Dornbracht: In future value creation will be shaped less by the material and production, and more by use, that much is clear. The only question is who will gain control of it.
But you are not yet working on sharing concepts for the bathroom?
Dornbracht: (laughs) No. When I say we are a complex sector, why is that? We are actually a steering wheel manufacturer, not a bathroom manufacturer. The customer doesn’t want fittings, he wants a functional bathroom, one that is aesthetically pleasing or serves preventive healthcare measures – and that is a very complex process. To put it in drastic terms, the people at Google or Apple will not produce fittings, I am 100% sure of that. Google didn’t buy Nest because it wants to regulate room temperatures, but because it wants to collect data. Specifically this means for us that we’ll continue to produce the hardware, but in ten years the software, which we still develop ourselves today, will probably come from other firms. Either from developers or from the giants; the interface is another story. We will work with open systems as far as the software is concerned. We are the only manufacturer that already works with open systems today, where a product has an IP address and is in principle freely accessible. Naturally we pay attention to data protection. To put it in provocative terms, I have no problem if fittings no longer have levers to operate them, but are operated via smartphone. What is important however is the outlet, the valve technology – all that will continue to come from us. It may be that in time we will lose sole control of the interface, that may well happen, but we are aware of that.

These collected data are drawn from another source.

(** C31: What [proxyModelEndpoint] relays.  A response with a 2xx status has its
    status copied, and of each header its last value: [c.Header] sets, so the
    earlier values of a header are lost, as is a header whose last value is
    empty; the other headers of the client stay.  A streamed body is relayed as
    whole lines, in order, until no whole line is left or the client refuses one,
    so that the whole body arrives when it ends in a newline and the client
    accepts it; any other body is relayed in one write, or not at all when
    reading it fails.  On a failed request or another status nothing reaches the
    client, and the error is returned. *)
Theorem proxy_relays {NW : Network} (c : context) (endpoint : string) (stream : bool) :
  let req := set_url "http" endpoint (Request c) in
  let '(c', e) := proxyModelEndpoint c endpoint stream in
  Request c' = req /\
  (forall resp, RoundTrip req = Some resp -> success (StatusCode resp) = true ->
     status c' = StatusCode resp /\
     (forall k, filter (fun kv => kv.1 = k) (headers c') = relayed_header (Header resp) k (headers c)) /\
     (stream = true ->
        e = None /\
        exists out tail, rd_data (Body resp) = out +:+ tail /\ whole_lines out /\
          written c' = written c +:+ out /\ stream_end tail (written c')) /\
     (stream = false -> rd_fails (Body resp) = true ->
        e = Some ReadBodyError /\ written c' = written c) /\
     (stream = false -> rd_fails (Body resp) = false ->
        client_accepts (written c) (rd_data (Body resp)) = true ->
        e = None /\ written c' = written c +:+ rd_data (Body resp)) /\
     (stream = false -> rd_fails (Body resp) = false ->
        client_accepts (written c) (rd_data (Body resp)) = false ->
        e = Some WriteError /\ written c' = written c)) /\
  (RoundTrip req = None -> e = Some RequestError /\ c' = with_request req c) /\
  (forall resp, RoundTrip req = Some resp -> success (StatusCode resp) = false ->
     e = Some (UnexpectedStatus (StatusCode resp)) /\ c' = with_request req c).
Proof.
  cbv zeta. unfold proxyModelEndpoint, doRequest.
  destruct (RoundTrip (set_url "http" endpoint (Request c))) as [resp|] eqn:E;
    [|by split_and!; intros; simplify_eq].
  destruct (success (StatusCode resp)) eqn:Es; cbn [negb];
    [|split_and!; [done|..]; intros; simplify_eq; try congruence; done].
  set (c1 := with_request (set_url "http" endpoint (Request c)) c).
  destruct (copy_headers_keeps (Header resp) c1) as (Hq & _ & Hw).
  assert (forall k, filter (fun kv => kv.1 = k) (headers (copy_headers (Header resp) c1))
            = relayed_header (Header resp) k (headers c)) as Hh
    by (intros k; exact (copy_headers_spec (Header resp) c1 k)).
  destruct stream.
  - unfold stream_body.
    destruct (stream_loop_spec (S (String.length (rd_data (Body resp)))) (rd_data (Body resp))
      (with_status (StatusCode resp) (copy_headers (Header resp) c1))) as (out & tail & Hd & Hl & -> & He); [lia|].
    cbn in *. rewrite Hw in *. split_and!; [done| |done|]; intros; simplify_eq; [|congruence].
    split_and!; try done. intros _. split; [done|]. by exists out, tail.
  - unfold write_body, write. cbn. rewrite Hw. cbn.
    destruct (rd_fails (Body resp)) eqn:Ef; [|destruct (client_accepts (written c) (rd_data (Body resp))) eqn:Ea];
      cbn; split_and!; try done; intros; simplify_eq; try congruence;
      split_and!; intros; simplify_eq; try congruence; done.
Qed.

(** The end of a streamed body after its last newline is lost. *)
Lemma stream_drops_partial_line {NW : Network} c :
  stream_body {| rd_data := "data: [DONE]"; rd_fails := false |} c = c.
Proof. done. Qed.

(** ** The connectors cannot be used *)

(** Every connector is registered as nil, because the lookup in [Register]
    overwrites its argument; and a connector that was not nil would panic on
    the nil map its prefill body starts from, whatever the request. *)
Lemma prefill_decode_panics {NW : Network} parse c modelRequest p d :
  (exists cs, init_connectors = Ret cs /\
     (forall name, name ∈ ["lmcache"; "nixl"; "mooncake"]%string -> GetConnector cs name = Ret None) /\
     proxyPrefillDecode cs parse c modelRequest p d = Panic NilDereference) /\
  (forall k, Proxy k parse c modelRequest p d = Panic NilMapWrite).
Proof.
  split.
  - eexists. split; [done|]. split; [|done]. intros name Hn. repeat (apply elem_of_cons in Hn as [->|Hn]; [done|]).
    by apply elem_of_nil in Hn.
  - assert (prefill_body modelRequest = Panic NilMapWrite) as Hp
      by (unfold prefill_body, maps_Copy; by case_bool_decide).
    intros []; cbn [Proxy];
      unfold LMCache_Proxy, NIXL_Proxy, LMCache_buildPrefillRequest, NIXL_buildPrefillRequest; by rewrite Hp.
Qed.

(** ** The scheduler: pkg/llmrouter/scheduler/scheduler.go *)

(** A pod, the key of a map of scores, by its identity. *)
Definition PodInfo : Type := positive.

(** [sort.Slice] with [list[i].score > list[j].score]: the order of equal
    scores is open. *)
Class SliceSort := {
  sort_scores : list (PodInfo * Z) -> list (PodInfo * Z);
  sort_scores_perm l : sort_scores l ≡ₚ l;
  sort_scores_sorted l : StronglySorted (fun x y => y.2 <= x.2) (sort_scores l)
}.

Section Scheduler.
Context {SchedulerContext : Type}.

Inductive schedule_error := FilteredOut (plugin : string).

Record FilterPlugin := {
  Name : string;
  Filter : SchedulerContext -> list PodInfo -> list PodInfo
}.

Fixpoint RunFilterPlugins (filterPlugins : list FilterPlugin) (pods : list PodInfo) (ctx : SchedulerContext) :
    outcome schedule_error (list PodInfo) :=
  match filterPlugins with
  | [] => Ret pods
  | filterPlugin :: rest =>
      let pods := Filter filterPlugin ctx pods in
      match pods with
      | [] => Err (FilteredOut (Name filterPlugin))
      | _ => RunFilterPlugins rest pods ctx
      end
  end.

End Scheduler.

Definition topN : nat := 5.

(** [entries] is the map in the order [range] visits it. *)
Definition TopNPodInfos `{SliceSort} (entries : list (PodInfo * Z)) (n : nat) : list PodInfo :=
  map fst (take n (sort_scores entries)).

Lemma strongly_sorted_app {A} (R : A -> A -> Prop) l1 l2 x y :
  StronglySorted R (l1 ++ l2) -> x ∈ l1 -> y ∈ l2 -> R x y.
Proof.
  induction l1 as [|a l1 IH]; intros Hs Hx Hy; [by apply elem_of_nil in Hx|].
  cbn in Hs. apply StronglySorted_inv in Hs as [Hs Ha].
  apply elem_of_cons in Hx as [->|Hx]; [|auto].
  rewrite Forall_forall in Ha. apply Ha. apply elem_of_app. by right.
Qed.

(** The pods returned are [min n] of those scored, and none left out scores
    more than one returned. *)
Lemma TopNPodInfos_best `{SliceSort} (entries : list (PodInfo * Z)) n :
  exists chosen rest,
    entries ≡ₚ chosen ++ rest /\ TopNPodInfos entries n = map fst chosen /\
    length chosen = Nat.min n (length entries) /\
    (forall x y, x ∈ chosen -> y ∈ rest -> y.2 <= x.2).
Proof.
  exists (take n (sort_scores entries)), (drop n (sort_scores entries)). split_and!.
  - rewrite take_drop. symmetry. apply sort_scores_perm.
  - done.
  - rewrite length_take, sort_scores_perm. done.
  - intros x y. apply (strongly_sorted_app (fun x y => y.2 <= x.2)).
    rewrite take_drop. apply sort_scores_sorted.
Qed.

Won’t it be difficult to use a smartphone in the shower?
Dornbracht: Here too there will be solutions such as gesture or voice control. Then I’ll operate the fitting by speech, and if that is not an option, by using gestures. In any case there will be ways of making life easier.

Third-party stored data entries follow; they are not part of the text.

Definition pushConnection (s : DiscoveryServer (Generator := Generator)) (proxy : Proxy (Generator := Generator))
    (watchedResourcesByOrder : list (option WatchedResource)) (pushRequest : PushRequest)
    : kube (stream Any) string unit :=
  let '(pushRequest, needsPush) := ProxyNeedsPush proxy pushRequest in
  if negb needsPush then kret tt else push_all s proxy watchedResourcesByOrder pushRequest.

(** ** What is pushed *)

(** The watched types that have a generator, in order. *)
Definition due (s : DiscoveryServer (Generator := Generator)) (proxy : Proxy (Generator := Generator))
    (wrl : list (option WatchedResource)) : list (WatchedResource * Generator) :=
  omap (fun w => w ≫= fun w => g ← findGenerator TypeDebugPrefix s (TypeUrl w) proxy; Some (w, g)) wrl.

(** Their responses, given the uuids to come: what the generator returned,
    with or without an error, and were it nothing. *)
Fixpoint responses (version : string) (proxy : Proxy (Generator := Generator)) (req : PushRequest)
    (uuids : list string) (l : list (WatchedResource * Generator)) : list (DiscoveryResponse Any) :=
  match l with
  | [] => []
  | (w, g) :: l =>
      {| ControlPlane := control_plane w; r_TypeUrl := TypeUrl w; VersionInfo := version;
         Nonce := (version +:+ default "" (head uuids))%string;
         r_Resources := omap id (Generate g proxy w req).1 |} :: responses version proxy req (tail uuids) l
  end.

You are very optimistic. I can always operate a pair of knobs, but I have my doubts as to whether in a foreign country with a foreign language I can set the right temperature of the shower water without scalding myself. And as for gestures, I can see us standing under the shower flailing our arms about and waiting for something to happen.

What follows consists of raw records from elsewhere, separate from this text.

(** ** Properties *)

(** The constants of apimachinery. *)
Class KubeLaws `{KubeLibs} := {
  core_group : gv_Group SchemeGroupVersion = "" /\ gv_Version SchemeGroupVersion <> "";
  json_set : ContentTypeJSON <> ""
}.

Section Facts.
Context {KL : KubeLibs} {KLaws : KubeLaws}.
Context (S : list string).

Lemma core_not_empty : gv_Empty SchemeGroupVersion = false.
Proof. destruct core_group as [_ H]. unfold gv_Empty. by rewrite andb_comm, bool_decide_eq_false_2. Qed.

(** Nothing is left to default. *)
Definition complete (c : RestConfig) : Prop :=
  (exists gv, rc_GroupVersion c = Some gv /\ gv_Empty gv = false) /\ rc_APIPath c <> "" /\
  rc_ContentType c <> "" /\ is_Some (rc_NegotiatedSerializer c) /\ rc_UserAgent c <> "".

Lemma complete_fixed c : complete c -> rest_defaults S c = c.
Proof.
  intros ((gv & H1 & H2) & H3 & H4 & [s H5] & H6).
  assert (default_group_version c = c) as E1 by (unfold default_group_version; by rewrite H1, H2).
  assert (default_api_path c = c) as E2 by (unfold default_api_path; by rewrite bool_decide_eq_false_2).
  assert (default_content_type c = c) as E3 by (unfold default_content_type; by rewrite bool_decide_eq_false_2).
  assert (default_serializer S c = c) as E4 by (unfold default_serializer; by rewrite H5).
  assert (default_user_agent c = c) as E5 by (unfold default_user_agent; by rewrite bool_decide_eq_false_2).
  unfold rest_defaults. by rewrite E1, E2, E3, E4, E5.
Qed.

(** The value of each field after the defaults. *)
Lemma rest_defaults_fields c :
  let gv := match rc_GroupVersion c with
            | Some gv => if gv_Empty gv then SchemeGroupVersion else gv
            | None => SchemeGroupVersion
            end in
  let typed := negb (bool_decide (rc_ContentType c = "")) in
  rest_defaults S c =
  {| rc_GroupVersion := Some gv;
     rc_APIPath := if bool_decide (rc_APIPath c = "")
                   then if bool_decide (gv_Group gv = "") then "/api" else "/apis" else rc_APIPath c;
     rc_ContentType := if typed then rc_ContentType c else ContentTypeJSON;
     rc_AcceptContentTypes := if typed then rc_AcceptContentTypes c
                              else ContentTypeProtobuf +:+ "," +:+ ContentTypeJSON;
     rc_NegotiatedSerializer := Some (default (WithoutConversion S) (rc_NegotiatedSerializer c));
     rc_UserAgent := if bool_decide (rc_UserAgent c = "") then AIProxyGatewayUserAgent else rc_UserAgent c;
     rc_Timeout := rc_Timeout c; rc_connection := rc_connection c |}.
Proof.
  destruct c as [gv path ct act ns ua t conn]. cbn [rc_GroupVersion rc_APIPath rc_ContentType
    rc_AcceptContentTypes rc_NegotiatedSerializer rc_UserAgent rc_Timeout rc_connection]. cbv zeta.
  unfold rest_defaults, default_group_version, default_api_path, default_content_type, default_serializer,
    default_user_agent. cbn [rc_GroupVersion].
  destruct gv as [gv|]; [destruct (gv_Empty gv)|]; cbn;
    repeat (case_bool_decide || case_match); cbn in *; simplify_eq; done.
Qed.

Dornbracht: I did say that that applies to cases in which I can no longer operate the fitting as usual. Today we have “Cold” and “Hot” on the fitting, but soon the fitting will show these words in your native language, because the hotel room will know that you come from Germany, Serbia or China. In principle I already see advantages for users in this, especially for those who are restricted. Generally speaking, we are in a phase of exploration. We are not conducting an experiment, neither are we on an expedition, because we as yet have no idea what we are heading for. It is very difficult to make statements on what our living environment will be like in 2030. But you have to be able to demand of an innovation leader that he takes these steps – carefully, not at the expense of the user, because that would be an experiment, and you should not experiment with users, or with people in general.
Then let’s look forward to the new culture together. Thank you for your time.